Prime Minister Abadi and senior members of his cabinet, including Finance Minister Hoshyar Zebari and Oil Minister Adel Abdul-Mahdi, genuinely represent the finest of Iraq’s technocratic, nationalist political elite. However, they simply do not have the critical mass to overcome the hard-liners within their own government, let alone the Iranians. The White House’s myopia, along with Obama’s empowerment of one strategic enemy, the Iranian-commanded militias, to defeat another strategic threat, IS, is precisely why the dream of a stable, peaceful, prosperous, and pluralistic Iraq increasingly seems doomed. In short, Obama’s Iraq strategy is not only morally bankrupt, but operationally bankrupt as well.

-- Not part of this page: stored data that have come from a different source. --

(** X22 on three validators over a one-scope snapshot: the first block holds
    the finding of Stage 1, the second the two findings of Stage 2, the third
    is empty. *)
Lemma report_of_a_run_witness :
  ∃ problems,
    run_policy_validators Office.validators Depot.rules_package = Ok (problems, 3)
    ∧ write_validator_output problems "text"
      = Ok (Some
              (py_repeat "#" 80 +:+ newline
               +:+ "BadHostname: Address contains a hostname that doesn't resolve (1)"
               +:+ newline +:+ py_repeat "#" 80 +:+ newline
               +:+ "Device Group shared's address 'bad.example' uses the following "
               +:+ "FQDN which doesn't resolve: 'bad.example.com'" +:+ newline
               +:+ newline
               +:+ py_repeat "#" 80 +:+ newline
               +:+ "BadHostnameUsage: Unresolved addresses in use (2)"
               +:+ newline +:+ py_repeat "#" 80 +:+ newline
               +:+ "Device Group shared's Address Group 'servers' uses the following "
               +:+ "address objects which don't resolve: ['bad.example']" +:+ newline
               +:+ "Device Group shared's SecurityPreRules 'allow-web' Dest contain "
               +:+ "the following address objects which don't resolve: ['bad.example']"
               +:+ newline +:+ newline
               +:+ py_repeat "#" 80 +:+ newline
               +:+ "Nothing: Finds nothing (0)"
               +:+ newline +:+ py_repeat "#" 80 +:+ newline
               +:+ newline)).
Proof.
  destruct (run_policy_validators Office.validators Depot.rules_package)
    as [[problems total]|e] eqn:Hrun; [|vm_compute in Hrun; discriminate].
  assert (total = 3) as ->.
  { assert (snd <$> run_policy_validators Office.validators Depot.rules_package
            = Ok 3) as Htotal by (vm_compute; reflexivity).
    rewrite Hrun in Htotal. by injection Htotal. }
  exists problems. split; [reflexivity|].
  destruct (report_of_a_run _ _ _ _ Hrun) as (outs & Houts & ->); [by_evaluation|].
  unfold Office.validators in Houts.
  inversion Houts as [|v1 o1 vs1 os1 H1 Hrest1]; subst.
  inversion Hrest1 as [|v2 o2 vs2 os2 H2 Hrest2]; subst.
  inversion Hrest2 as [|v3 o3 vs3 os3 H3 Hnil]; subst.
  inversion Hnil; subst.
  vm_compute in H1. injection H1 as <-.
  vm_compute in H2. injection H2 as <-.
  injection H3 as <-.
  vm_compute. reflexivity.
Defined.

(** ** The memoised zone lookup *)

Section ZoneFacts.

Variable answer : list zone_call -> zone_call -> result string.

Lemma body_keeps_cache (firewall key ip : string) (w w' : Lookups) (r : result string) :
  get_firewall_zone_body answer firewall key ip w = (r, w') ->
  zone_cache w' = zone_cache w
  ∧ ∃ sent, zone_log w' = zone_log w ++ sent ∧ 1 <= length sent <= 2.
Proof.
  unfold get_firewall_zone_body, zone_request. cbn [zone_log zone_cache].
  destruct (answer (zone_log w) _) as [interface|e].
  - destruct (answer (zone_log w ++ _) _) as [zone|e]; intros [= <- <-];
      (split; [done|]); eexists [_; _]; cbn [zone_log];
      (split; [by rewrite <- app_assoc | cbn [length]; lia]).
  - intros [= <- <-]. split; [done|]. eexists [_]. cbn [zone_log].
    split; [done | cbn [length]; lia].
Qed.

End ZoneFacts.

(** X23. The zone lookup is memoised: once a call has returned a zone, every
    later call with the same arguments returns that zone without sending any
    request, in any later state of the table, even if the API would answer
    differently by then; and a call never removes or changes a stored result. *)
Theorem zone_lookup_is_memoised
    (answer answer' : list zone_call -> zone_call -> result string)
    (firewall key ip zone : string) (w w' later : Lookups) :
  get_firewall_zone answer firewall key ip w = (Ok zone, w') ->
  zone_cache w ⊆ zone_cache w'
  ∧ zone_cache w' !! (firewall, key, ip) = Some zone
  ∧ (zone_cache w' ⊆ zone_cache later ->
     get_firewall_zone answer' firewall key ip later = (Ok zone, later)).
Proof.
  unfold get_firewall_zone. intros Hcall.
  destruct (zone_cache w !! (firewall, key, ip)) as [z|] eqn:Hcached.
  - injection Hcall as <- <-. split; [done|]. split; [done|].
    intros Hlater. by rewrite (lookup_weaken _ _ _ _ Hcached Hlater).
  - destruct (get_firewall_zone_body answer firewall key ip w) as [[z|e] w1] eqn:Hbody;
      [|discriminate].
    injection Hcall as <- <-. cbn [zone_cache].
    apply body_keeps_cache in Hbody as [-> _].
    split; [by apply insert_subseteq|]. split; [by rewrite lookup_insert_eq|].
    intros Hlater.
    assert (zone_cache later !! (firewall, key, ip) = Some z) as ->; [|done].
    eapply lookup_weaken; [|exact Hlater]. by rewrite lookup_insert_eq.
Qed.

(** X23 with an API that would fail on a second interface lookup: the second
    call is answered from the table and sends nothing. *)
Lemma zone_lookup_is_memoised_witness :
  get_firewall_zone Office.flaky_zone_api "fw-hq" "key" "10.0.0.1" Office.no_lookups
  = (Ok "trust", Office.one_lookup)
  ∧ get_firewall_zone Office.flaky_zone_api "fw-hq" "key" "10.0.0.1" Office.one_lookup
    = (Ok "trust", Office.one_lookup).
Proof.
  assert (get_firewall_zone Office.flaky_zone_api "fw-hq" "key" "10.0.0.1"
            Office.no_lookups = (Ok "trust", Office.one_lookup)) as Hcall
    by (vm_compute; reflexivity).
  split; [exact Hcall|].
  by apply (zone_lookup_is_memoised _ Office.flaky_zone_api _ _ _ _ _ _
              Office.one_lookup Hcall).
Defined.
(** X1: [getLocalIpAddress] returns the address of the first entry, in the order
    of the interface names and then of each interface's entries, whose family
    is IPv4 and which is not internal; it falls back to 'localhost' when
    there is no such entry; and whatever it returns is that fallback or the
    address of such an entry, never the address of a loopback or IPv6
    entry. *)
Theorem getLocalIpAddress_first_external :
  forall interfaces : list (string * list Iface.t),
    ((forall name l i, In (name, l) interfaces -> In i l -> ~ external i) ->
     getLocalIpAddress interfaces = "localhost") /\
    (forall before name l1 i l2 rest,
        interfaces = before ++ (name, l1 ++ i :: l2) :: rest ->
        (forall name' l' i', In (name', l') before -> In i' l' -> ~ external i') ->
        (forall i', In i' l1 -> ~ external i') ->
        external i ->
        getLocalIpAddress interfaces = Iface.address i) /\
    (getLocalIpAddress interfaces = "localhost" \/
     exists name l i, In (name, l) interfaces /\ In i l /\ external i /\
                      getLocalIpAddress interfaces = Iface.address i).
Proof.
  intro interfaces. split; [|split].
  - induction interfaces as [|[name l] rest IH]; intro H; simpl; [reflexivity|].
    assert (Hl : scanInterface l = None).
    { apply scanInterface_None. intros i Hi. apply (H name l i); [now left | exact Hi]. }
    rewrite Hl. apply IH. intros name' l' i' Hin Hi'.
    apply (H name' l' i'); [now right | exact Hi'].
  - intros before name l1 i l2 rest -> Hb H1 Hx.
    induction before as [|[name' l'] before IH]; simpl.
    + rewrite (scanInterface_first l1 l2 i H1 Hx). reflexivity.
    + assert (Hl : scanInterface l' = None).
      { apply scanInterface_None. intros i' Hi'.
        apply (Hb name' l' i'); [now left | exact Hi']. }
      rewrite Hl. apply IH. intros n0 l0 i0 Hin Hi0.
      apply (Hb n0 l0 i0); [now right | exact Hi0].
  - induction interfaces as [|[name l] rest IH]; simpl; [now left|].
    destruct (scanInterface l) as [a|] eqn:E.
    + right. destruct (scanInterface_Some l a E) as [i [Hi [Hx Ha]]].
      exists name, l, i. split; [now left|]. split; [exact Hi|].
      split; [exact Hx | symmetry; exact Ha].
    + destruct IH as [IH|[name' [l' [i' [Hin [Hi' [Hx Ha]]]]]]]; [now left|].
      right. exists name', l', i'. split; [now right|]. split; [exact Hi'|].
      split; [exact Hx | exact Ha].
Qed.

Lemma getLocalIpAddress_first_external_witness :
  getLocalIpAddress [("docker0", []); ("lo", [Iface.mk "IPv4" true "127.0.0.1"])]
  = "localhost" /\
  getLocalIpAddress
    [("lo", [Iface.mk "IPv4" true "127.0.0.1"; Iface.mk "IPv6" true "::1"]);
     ("eth0", [Iface.mk "IPv6" false "fe80::1"; Iface.mk "IPv4" false "192.168.1.5";
               Iface.mk "IPv4" false "10.0.0.7"])]
  = "192.168.1.5".
Proof.
  split.
  - apply (proj1 (getLocalIpAddress_first_external
                    [("docker0", []); ("lo", [Iface.mk "IPv4" true "127.0.0.1"])])).
    intros name l i [H|[H|[]]] Hi; inversion H; subst; [destruct Hi|].
    destruct Hi as [<-|[]]. intros [_ H']. discriminate H'.
  - apply (proj1 (proj2 (getLocalIpAddress_first_external _))
             [("lo", [Iface.mk "IPv4" true "127.0.0.1"; Iface.mk "IPv6" true "::1"])]
             "eth0" [Iface.mk "IPv6" false "fe80::1"]
             (Iface.mk "IPv4" false "192.168.1.5")
             [Iface.mk "IPv4" false "10.0.0.7"] []).
    + reflexivity.
    + intros name l i [H|[]] Hi. inversion H. subst.
      destruct Hi as [<-|[<-|[]]]; intros [H1 H2]; discriminate.
    + intros i [<-|[]] [H1 _]. discriminate H1.
    + split; reflexivity.
Defined.

(** ** Generated identifiers *)

Lemma substring_part (n m : nat) (s : string) :
  exists pre post : string,
    s = (pre ++ String.substring n m s ++ post)%string /\
    String.length pre = Nat.min n (String.length s) /\
    String.length (String.substring n m s) = Nat.min m (String.length s - n).
Proof.
  revert n m. induction s as [|c s IH]; intros n m.
  - exists "", "". destruct n, m; simpl; auto.
  - destruct n as [|n].
    + destruct m as [|m].
      * exists "", (String c s). simpl. auto.
      * destruct (IH 0 m) as [pre [post [H1 [H2 H3]]]].
        destruct pre; simpl in H2; [|discriminate].
        exists "", post. simpl in *. rewrite Nat.sub_0_r in H3.
        rewrite <- H1, H3. auto.
    + destruct (IH n m) as [pre [post [H1 [H2 H3]]]].
      exists (String c pre), post. simpl. rewrite <- H1, H2, H3. auto.
Qed.

(** X2: [generateUserId] returns a contiguous piece of the base-36 text it is
    given, starting after the first two characters ("0."): never more than 9
    characters, exactly 9 when at least 11 are available, and the empty
    string when the text has no more than two characters (as for "0"). *)
Theorem generateUserId_length :
  forall random36 : string,
    String.length (generateUserId random36) <= 9 /\
    (11 <= String.length random36 -> String.length (generateUserId random36) = 9) /\
    (String.length random36 <= 2 -> generateUserId random36 = "") /\
    (exists pre post : string,
        random36 = (pre ++ generateUserId random36 ++ post)%string /\
        String.length pre = Nat.min 2 (String.length random36)).
Proof.
  intro s. unfold generateUserId.
  destruct (substring_part 2 9 s) as [pre [post [H1 [H2 H3]]]].
  split; [rewrite H3; apply Nat.le_min_l|].
  split; [intro H; rewrite H3; apply Nat.min_l; apply Nat.le_add_le_sub_r; exact H|].
  split.
  - intro H. assert (H0 : String.length s - 2 = 0) by (apply Nat.sub_0_le; exact H).
    rewrite H0, Nat.min_0_r in H3.
    destruct (String.substring 2 9 s); [reflexivity | discriminate H3].
  - exists pre, post. split; assumption.
Qed.

Lemma generateUserId_length_witness :
  String.length (generateUserId "0.4fzyo82mvyr") = 9 /\ generateUserId "0" = "".
Proof.
  destruct (generateUserId_length "0.4fzyo82mvyr") as [_ [H _]].
  destruct (generateUserId_length "0") as [_ [_ [H' _]]].
  split; [apply H | apply H']; simpl; lia.
Defined.

(** ** Connections without a session *)

(** X3: until it joins, a connection cannot make the relay do anything: every
    event on a connection that has no session, other than a [join] message
    (a signal, a leave, a message of unknown type, a malformed frame, its
    close, an error), sends nothing, raises nothing and leaves the registry
    and the directory as they are. *)
Theorem unidentified_connection_is_inert :
  forall (rs : transport) (uid : string) (e : event) (w : world),
    Map_get Nat.eqb (event_conn e) (clients w) = None ->
    is_join_from (event_conn e) e = false ->
    step (Tick rs uid e) w = Result (inl tt) w [].
Proof.
  intros rs uid [ws [d|]|ws|ws] w Hnone Hj; unfold step;
    cbn [tick_event tick_ready tick_random event_conn is_join_from] in *.
  - rewrite Nat.eqb_refl in Hj. cbn [andb] in Hj.
    unfold onMessage. rewrite try_catch_eq, Hj.
    destruct (String.eqb (Data.type d) "signal").
    { rewrite handleSignal_eq, Hnone. reflexivity. }
    destruct (String.eqb (Data.type d) "leave").
    { rewrite (handleLeave_unbound rs ws w Hnone). reflexivity. }
    reflexivity.
  - reflexivity.
  - exact (handleLeave_unbound rs ws w Hnone).
  - reflexivity.
Qed.

Lemma unidentified_connection_is_inert_witness :
  step (says allOpen "" 9 (signal "u1" "offer")) lobby2 = Result (inl tt) lobby2 [] /\
  step (says allOpen "" 9 (Data.mk "ping" "" "" "" "")) lobby2
  = Result (inl tt) lobby2 [].
Proof.
  split.
  - exact (unidentified_connection_is_inert allOpen ""
             (Message 9 (Some (signal "u1" "offer"))) lobby2 eq_refl eq_refl).
  - exact (unidentified_connection_is_inert allOpen ""
             (Message 9 (Some (Data.mk "ping" "" "" "" ""))) lobby2 eq_refl eq_refl).
Defined.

Congressional leaders and the White House must stop treating Iraq and other national security matters as arenas for ideological skirmishes. Instead, they must craft a comprehensive Middle East strategy to defend our regional allies and aggressively confront both radical Sunni and Shiite militants, and Iran’s malign regional ambitions. By finally admitting that Baghdad is now firmly entrenched in Iran’s orbit — and is ideologically and operationally an extension of Tehran — Washington can finally begin to develop plans for how to roll back the new Republic of Fear.


Ali Khedery is chairman and chief executive of Dragoman Partners LLC, an international strategic advisory firm. The longest continuously serving American official in Iraq, he was special assistant to five American ambassadors in Iraq and senior adviser to three chiefs of U.S. Central Command from 2003 through 2010. He was subsequently an executive with Exxon Mobil Corporation, where he was the architect and chief political negotiator of the company's entry into the Kurdistan Region.